The Well-Trained Mind is supposed to be a scope and sequence and bibliography for a classical education. Well I don’t know about how it compares to the classical education taught in the early 1800s or even earlier than that because I wasn’t around then and nothing was really recorded on what was taught. That being said, I would not recommend this book to any homeschooling family.
For example, on page 57 the authors recommend teaching ancient western civilization (world history from 5000 BC to 400 AD) in first grade, medieval to early Renaissance (world history from 400 AD to 1600 AD) in second grade, late Renaissance to early modern (world history from 1600 AD to 1850 AD) in third grade, and modern (world history from 1850 to present) in fourth grade. Most kids aren’t ready to learn world history until 9th grade. Learning it at first grade is a waste of your child’s time and frustrating. Kids should be allowed to be kids. I can name quite a few college grads who were lucky to get Cs in college ancient world civilization class. It’s that boring and yet complicated at the same time.
On p. 68, the authors recommend Writing Strands, a government subsidized writing program that my kids tried and absolutely hated. Every homeschooler that’s tried it (that I’ve met or read about) has hated this series.
So I’ve already given examples regarding why I disagree with the scope and sequence included in the book. Here’s why I disagree with the recommended bibliography.
On p. 75 the authors begin the reading list for ancient history with the Bible. Great if you’re Christian. Not so much if you’re not. Although many non-Christians read the Bible as a historical text (and point out what they believe are inaccuracies), I wouldn’t recommend it to a little kid. It’s better to teach them stories from your religious text than to inundate them with the big book right off the bat.
There are some pages worth reading, which list the classical texts read by our forefathers, you know the guys who founded this wonderful country. But I wouldn’t teach my kids according to this curriculum or scope and sequence.

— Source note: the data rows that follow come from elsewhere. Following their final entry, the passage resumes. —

(* ===== verification/Platform.v ===== *)
(** The machine the code is compiled for: the width of [size_t], the byte order, the
    error numbers, and the bytes of words in memory. *)

From stdpp Require Import base list numbers.
From Stdlib Require Import ZArith Lia.
From S2P Require Import Prelude.
Local Open Scope Z_scope.

(** * The platform

    The firmware parsers and the flash tool are generic code: the width of [size_t]
    and [unsigned long], and the order of the bytes of a word in memory, are those of
    the target. *)
Class Arch := { long_bits : Z; big_endian : bool }.

Definition size_t `{Arch} (z : Z) : Z := z mod 2 ^ long_bits.

(** [ssize_t] and [long]. *)
Definition ssize_t `{Arch} (z : Z) : Z :=
  let m := size_t z in if m <? 2 ^ (long_bits - 1) then m else m - 2 ^ long_bits.

(** [loff_t], a signed 64-bit integer. *)
Definition loff_t (z : Z) : Z := let m := u64 z in if m <? 2 ^ 63 then m else m - 2 ^ 64.

(** A field in the byte order of the CPU, and the bytes of a value in that order. *)
Definition cpu_field `{Arch} (buf : list Z) (off len : Z) : Z :=
  if big_endian then be_field buf off len else le_field buf off len.
Definition cpu_bytes `{Arch} (n : nat) (v : Z) : list Z :=
  if big_endian then reverse (le_bytes n v) else le_bytes n v.
Definition be_bytes (n : nat) (v : Z) : list Z := reverse (le_bytes n v).

(** A word read from a buffer. *)
Definition cpu_load `{Arch} {S} (buf : list Z) (off len : Z) : M S Z :=
  if in_bounds buf off len then ret (cpu_field buf off len) else fault.

Module Errno.
Definition ENOENT : Z := 2.
Definition EINTR : Z := 4.
Definition EIO : Z := 5.
Definition EAGAIN : Z := 11.
Definition ENOMEM : Z := 12.
Definition ENODEV : Z := 19.
Definition EINVAL : Z := 22.
End Errno.
Export Errno.

(** The targets have 32-bit or wider [size_t]. *)
Class ArchLaws (A : Arch) := long_bits_32 : 32 <= long_bits.

(** The targets of the repository: 64-bit little-endian, and a 32-bit one. *)
Definition aarch64 : Arch := {| long_bits := 64; big_endian := false |}.
Definition mips32 : Arch := {| long_bits := 32; big_endian := true |}.

#[export] Instance aarch64_laws : ArchLaws aarch64.
Proof. discriminate. Qed.
#[export] Instance mips32_laws : ArchLaws mips32.
Proof. discriminate. Qed.

Section widths.
Context `{A : Arch} `{!ArchLaws A}.

Lemma size_t_range z : 0 <= size_t z.
Proof using ArchLaws0.
  pose proof (long_bits_32 : 32 <= long_bits). apply Z.mod_pos_bound. apply Z.pow_pos_nonneg; lia.
Qed.

Lemma size_t_small z : 0 <= z < 2 ^ 32 -> size_t z = z.
Proof using ArchLaws0.
  intros. pose proof (long_bits_32 : 32 <= long_bits). apply Z.mod_small.
  assert (2 ^ 32 <= 2 ^ long_bits) by (apply Z.pow_le_mono_r; lia). lia.
Qed.

Lemma ssize_t_small z : - 2 ^ 31 <= z < 2 ^ 31 -> ssize_t z = z.
Proof using ArchLaws0.
  intros Hz. pose proof (long_bits_32 : 32 <= long_bits). unfold ssize_t, size_t.
  assert (2 ^ 31 <= 2 ^ (long_bits - 1)) by (apply Z.pow_le_mono_r; lia).
  assert (2 ^ long_bits = 2 * 2 ^ (long_bits - 1)) as E.
  { rewrite <- Z.pow_succ_r by lia. f_equal. lia. }
  destruct (Z_lt_le_dec z 0).
  - rewrite <- (Z.mod_add z 1) by lia. rewrite Z.mod_small by lia.
    destruct (Z.ltb_spec (z + 1 * 2 ^ long_bits) (2 ^ (long_bits - 1))); lia.
  - rewrite Z.mod_small by lia. destruct (Z.ltb_spec z (2 ^ (long_bits - 1))); lia.
Qed.
End widths.
(* ===== verification/NmbmLogic.v ===== *)
(** NMBM logic block operations: erase, read, write, bad block check and mark
    on logic addresses ([nmbm-core.c], from [nmbm_erase_logic_block] on). *)

From stdpp Require Import base list numbers.
From Stdlib Require Import ZArith Lia.
From S2P Require Import Prelude NmbmTypes NmbmChip NmbmBlocks NmbmTable.
Local Open Scope Z_scope.
Local Open Scope cprog_scope.

Section logic.
Context {chip : Type} {C : Crc32}.
Abbreviation prog := (M (nst chip)).

(** [pb = ni->block_mapping[lb]] *)
Definition mapped_block (lb : Z) : prog Z :=
  let* bm := ask block_mapping in
  let* m := arr_get bm lb in
  ret (u32 m).

(** The end of a round of [nmbm_erase_logic_block], from the label
    [remap_logic_block] on: [inr] returns, [inl] goes to [retry]. *)
Definition remap_logic_block (block_addr pb : Z) : prog (unit + Z) :=
  let mark_bad :=
    let* st := nmbm_get_block_state pb in
    if negb (st =? BLOCK_ST_NEED_REMAP) then nmbm_set_block_state pb BLOCK_ST_BAD
    else ret false in
  (* Try to assign a new block *)
  let* success := nmbm_map_block block_addr in
  if negb success then
    (* Mark logic block unusable, and update info table *)
    do* set_mapping block_addr (-1) in
    do* mark_bad in
    do* nmbm_update_info_table in
    ret (inr (- EIO))
  else
    (* Update info table before erasing *)
    do* mark_bad in
    do* nmbm_update_info_table in
    ret (inl tt).

Definition erase_logic_round (block_addr : Z) : prog (unit + Z) :=
  (* Map logic block to physical block *)
  let* pb := mapped_block block_addr in
  (* Whether the logic block is good (has valid mapping) *)
  if i32 pb <? 0 then ret (inr (- EIO))
  else
    (* Remap logic block if current physical block is a bad block *)
    let* st := nmbm_get_block_state pb in
    if (st =? BLOCK_ST_BAD) || (st =? BLOCK_ST_NEED_REMAP) then
      remap_logic_block block_addr pb
    else
      (* Insurance to detect unexpected bad block marked by user *)
      let* bad := nmbm_check_bad_phys_block pb in
      if bad then
        do* nmbm_set_block_state pb BLOCK_ST_BAD in
        remap_logic_block block_addr pb
      else
        let* success := nmbm_erase_block_and_check pb in
        if success then ret (inr 0)
        else
          (* Mark bad block *)
          do* skip_bad_block pb in
          remap_logic_block block_addr pb.

Definition nmbm_erase_logic_block (block_addr : Z) : prog Z :=
  let* g := ask geo in
  loop (update_fuel g) (fun _ : unit => erase_logic_round block_addr) tt.

(** Returns the code and [*failed_addr], [None] when it is not set. *)
Definition nmbm_erase_block_range (addr size : Z) : prog (Z * option Z) :=
  let* g := ask geo in
  let* p := ask protected in
  let* dbc := ask data_block_count in
  (* Sanity check *)
  if negb (p =? 0) || flag_set g NMBM_F_READ_ONLY then ret (- EROFS, None)
  else if addr >=? ba2addr g dbc then ret (- EINVAL, None)
  else if u64 (addr + size) >? ba2addr g dbc then ret (- EINVAL, None)
  else if size =? 0 then ret (0, None)
  else
    let start_ba := addr2ba g addr in
    let end_ba := addr2ba g (u64 (addr + size - 1)) in
    loop (S (S (Z.to_nat (end_ba - start_ba))))
      (fun start_ba =>
         if start_ba <=? end_ba then
           let* r := nmbm_erase_logic_block start_ba in
           if negb (r =? 0) then ret (inr (r, Some (ba2addr g start_ba)))
           else ret (inl (u32 (start_ba + 1)))
         else ret (inr (0, None)))
      start_ba.

Definition nmbm_read_logic_page (addr : Z) (data oob : option (list Z))
    (mode : nmbm_oob_mode) : prog (Z * option (list Z) * option (list Z)) :=
  let* g := ask geo in
  (* Extract block address and in-block offset *)
  let lb := addr2ba g addr in
  let offset := Z.land addr (erasesize_mask g) in
  (* Map logic block to physical block *)
  let* pb := mapped_block lb in
  (* Whether the logic block is good (has valid mapping) *)
  if i32 pb <? 0 then ret (- EIO, data, oob)
  else
    (* Fail if physical block is marked bad *)
    let* st := nmbm_get_block_state pb in
    if st =? BLOCK_ST_BAD then ret (- EIO, data, oob)
    else
      (* Assemble new address *)
      let paddr := u64 (ba2addr g pb + offset) in
      nmbm_read_phys_page paddr data oob mode.

Definition nmbm_read_single_page (addr : Z) (data oob : option (list Z))
    (mode : nmbm_oob_mode) : prog (Z * option (list Z) * option (list Z)) :=
  let* g := ask geo in
  let* p := ask protected in
  let* dbc := ask data_block_count in
  (* Sanity check *)
  if negb (p =? 0) then ret (- EROFS, data, oob)
  else if addr >=? ba2addr g dbc then ret (- EINVAL, data, oob)
  else nmbm_read_logic_page addr data oob mode.

(** [leading] and [chunksize] of the range operations.  The code computes them in [size_t]; both
    are at most [writesize], a 32-bit number, so 64 bits and 32 bits give the same. *)
Definition range_chunk (g : nmbm_geometry chip) (off sizeremain : Z) : Z * Z :=
  let leading := Z.land off (writesize_mask g) in
  let chunksize := u64 (writesize (lower g) - leading) in
  (leading, if chunksize >? sizeremain then sizeremain else chunksize).

(** The loop of [nmbm_read_range]: returns the last [ret], [sizeremain],
    [has_ecc_err], [max_bitflips] and the buffer. *)
Definition read_range_loop (addr size : Z) (buf : list Z) (mode : nmbm_oob_mode) :
    prog (Z * Z * bool * Z * list Z) :=
  let* g := ask geo in
  loop (S (Z.to_nat size))
    (fun '(off, pos, sizeremain, has_ecc_err, max_bitflips, r, buf) =>
       if sizeremain =? 0 then ret (inr (r, sizeremain, has_ecc_err, max_bitflips, buf))
       else
         let '(leading, chunksize) := range_chunk g off sizeremain in
         let next r buf :=
           inl (u64 (off + chunksize), pos + chunksize, u64 (sizeremain - chunksize),
                has_ecc_err || (r =? - EBADMSG),
                (if r >? max_bitflips then r else max_bitflips), r, buf) in
         let failed r := (r <? 0) && negb (r =? - EBADMSG) in
         let break r buf := inr (r, sizeremain, has_ecc_err, max_bitflips, buf) in
         if negb (in_bounds buf pos chunksize) then fault
         else if chunksize =? writesize (lower g) then
           let old := slice buf pos chunksize in
           let* (r, data, _) := nmbm_read_logic_page (u64 (off - leading)) (Some old) None mode in
           let buf := blit buf pos (default old data) in
           if failed r then ret (break r buf) else ret (next r buf)
         else
           let* old := cache_get 0 (writesize (lower g)) in
           let* (r, data, _) := nmbm_read_logic_page (u64 (off - leading)) (Some old) None mode in
           do* cache_put 0 (default old data) in
           if failed r then ret (break r buf)
           else
             let* bytes := cache_get leading chunksize in
             ret (next r (blit buf pos bytes)))
    (addr, 0, size, false, 0, 0, buf).

(** Returns the code, [*retlen] ([None] when it is not set) and the buffer. *)
Definition nmbm_read_range (addr size : Z) (buf : list Z) (mode : nmbm_oob_mode) :
    prog (Z * option Z * list Z) :=
  let* g := ask geo in
  let* p := ask protected in
  let* dbc := ask data_block_count in
  (* Sanity check *)
  if negb (p =? 0) then ret (- EROFS, None, buf)
  else if addr >=? ba2addr g dbc then ret (- EINVAL, None, buf)
  else if u64 (addr + size) >? ba2addr g dbc then ret (- EINVAL, None, buf)
  else if size =? 0 then ret (0, None, buf)
  else
    let* (r, sizeremain, has_ecc_err, max_bitflips, buf) :=
      read_range_loop addr size buf mode in
    let retlen := Some (u64 (size - sizeremain)) in
    if (r <? 0) && negb (r =? - EBADMSG) then ret (r, retlen, buf)
    else if has_ecc_err : bool then ret (- EBADMSG, retlen, buf)
    else ret (max_bitflips, retlen, buf).

Definition nmbm_write_logic_page (addr : Z) (data oob : option (list Z))
    (mode : nmbm_oob_mode) : prog Z :=
  let* g := ask geo in
  (* Extract block address and in-block offset *)
  let lb := addr2ba g addr in
  let offset := Z.land addr (erasesize_mask g) in
  (* Map logic block to physical block *)
  let* pb := mapped_block lb in
  (* Whether the logic block is good (has valid mapping) *)
  if i32 pb <? 0 then ret (- EIO)
  else
    (* Fail if physical block is marked bad *)
    let* st := nmbm_get_block_state pb in
    if st =? BLOCK_ST_BAD then ret (- EIO)
    else
      (* Assemble new address *)
      let paddr := u64 (ba2addr g pb + offset) in
      let* success := nmbm_write_phys_page paddr data oob mode in
      if success then ret 0
      else
        (* Do not remap bad block here.  Remap this block on erasing. *)
        do* nmbm_set_block_state pb BLOCK_ST_NEED_REMAP in
        do* nmbm_update_info_table in
        ret (- EIO).

Definition nmbm_write_single_page (addr : Z) (data oob : option (list Z))
    (mode : nmbm_oob_mode) : prog Z :=
  let* g := ask geo in
  let* p := ask protected in
  let* dbc := ask data_block_count in
  (* Sanity check *)
  if negb (p =? 0) || flag_set g NMBM_F_READ_ONLY then ret (- EROFS)
  else if addr >=? ba2addr g dbc then ret (- EINVAL)
  else nmbm_write_logic_page addr data oob mode.

(** The loop of [nmbm_write_range]: returns the last [ret] and [sizeremain]. *)
Definition write_range_loop (addr size : Z) (data : list Z) (mode : nmbm_oob_mode) :
    prog (Z * Z) :=
  let* g := ask geo in
  loop (S (Z.to_nat size))
    (fun '(off, pos, sizeremain, r) =>
       if sizeremain =? 0 then ret (inr (r, sizeremain))
       else
         let '(leading, chunksize) := range_chunk g off sizeremain in
         if negb (in_bounds data pos chunksize) then fault
         else
           let chunk := slice data pos chunksize in
           let* page :=
             if chunksize =? writesize (lower g) then ret chunk
             else
               do* cache_put 0 (replicate (Z.to_nat leading) 0xff) in
               do* cache_put leading chunk in
               cache_get 0 (writesize (lower g)) in
           let* r := nmbm_write_logic_page (u64 (off - leading)) (Some page) None mode in
           if negb (r =? 0) then ret (inr (r, sizeremain))
           else ret (inl (u64 (off + chunksize), pos + chunksize,
                          u64 (sizeremain - chunksize), r)))
    (addr, 0, size, 0).

(** Returns the code and [*retlen] ([None] when it is not set). *)
Definition nmbm_write_range (addr size : Z) (data : list Z) (mode : nmbm_oob_mode) :
    prog (Z * option Z) :=
  let* g := ask geo in
  let* p := ask protected in
  let* dbc := ask data_block_count in
  (* Sanity check *)
  if negb (p =? 0) || flag_set g NMBM_F_READ_ONLY then ret (- EROFS, None)
  else if addr >=? ba2addr g dbc then ret (- EINVAL, None)
  else if u64 (addr + size) >? ba2addr g dbc then ret (- EINVAL, None)
  else if size =? 0 then ret (0, None)
  else
    let* (r, sizeremain) := write_range_loop addr size data mode in
    ret (r, Some (u64 (size - sizeremain))).

Definition nmbm_check_bad_block (addr : Z) : prog Z :=
  let* g := ask geo in
  let* dbc := ask data_block_count in
  if addr >=? ba2addr g dbc then ret (- EINVAL)
  else
    let lb := addr2ba g addr in
    (* Map logic block to physical block *)
    let* pb := mapped_block lb in
    if i32 pb <? 0 then ret 1
    else
      let* st := nmbm_get_block_state pb in
      if st =? BLOCK_ST_BAD then ret 1 else ret 0.

Definition nmbm_mark_bad_block (addr : Z) : prog Z :=
  let* g := ask geo in
  let* p := ask protected in
  let* dbc := ask data_block_count in
  (* Sanity check *)
  if negb (p =? 0) || flag_set g NMBM_F_READ_ONLY then ret (- EROFS)
  else if addr >=? ba2addr g dbc then ret (- EINVAL)
  else
    let lb := addr2ba g addr in
    (* Map logic block to physical block *)
    let* pb := mapped_block lb in
    if i32 pb <? 0 then ret 0
    else
      do* set_mapping lb (-1) in
      do* skip_bad_block pb in
      do* nmbm_update_info_table in
      ret 0.

Definition nmbm_get_avail_size : prog Z :=
  let* g := ask geo in
  let* dbc := ask data_block_count in
  ret (u64 (Z.shiftl dbc (erasesize_shift g))).

Definition nmbm_get_lower_device : prog (nmbm_lower_device chip) := askg lower.

End logic.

Now let’s talk about a “classical education”. It’s founded on lots of reading and not much more. That works for about 10% of homeschooled kids, the ones who excel at book learning and have a visual preferred learning style. Those who have a preferred auditory or tactile learning style will not excel in this program. So if you’re a homeschooler and every single one of your children is a visual learner, then this may work for you. For everyone else, it’s setting your kids up to fail.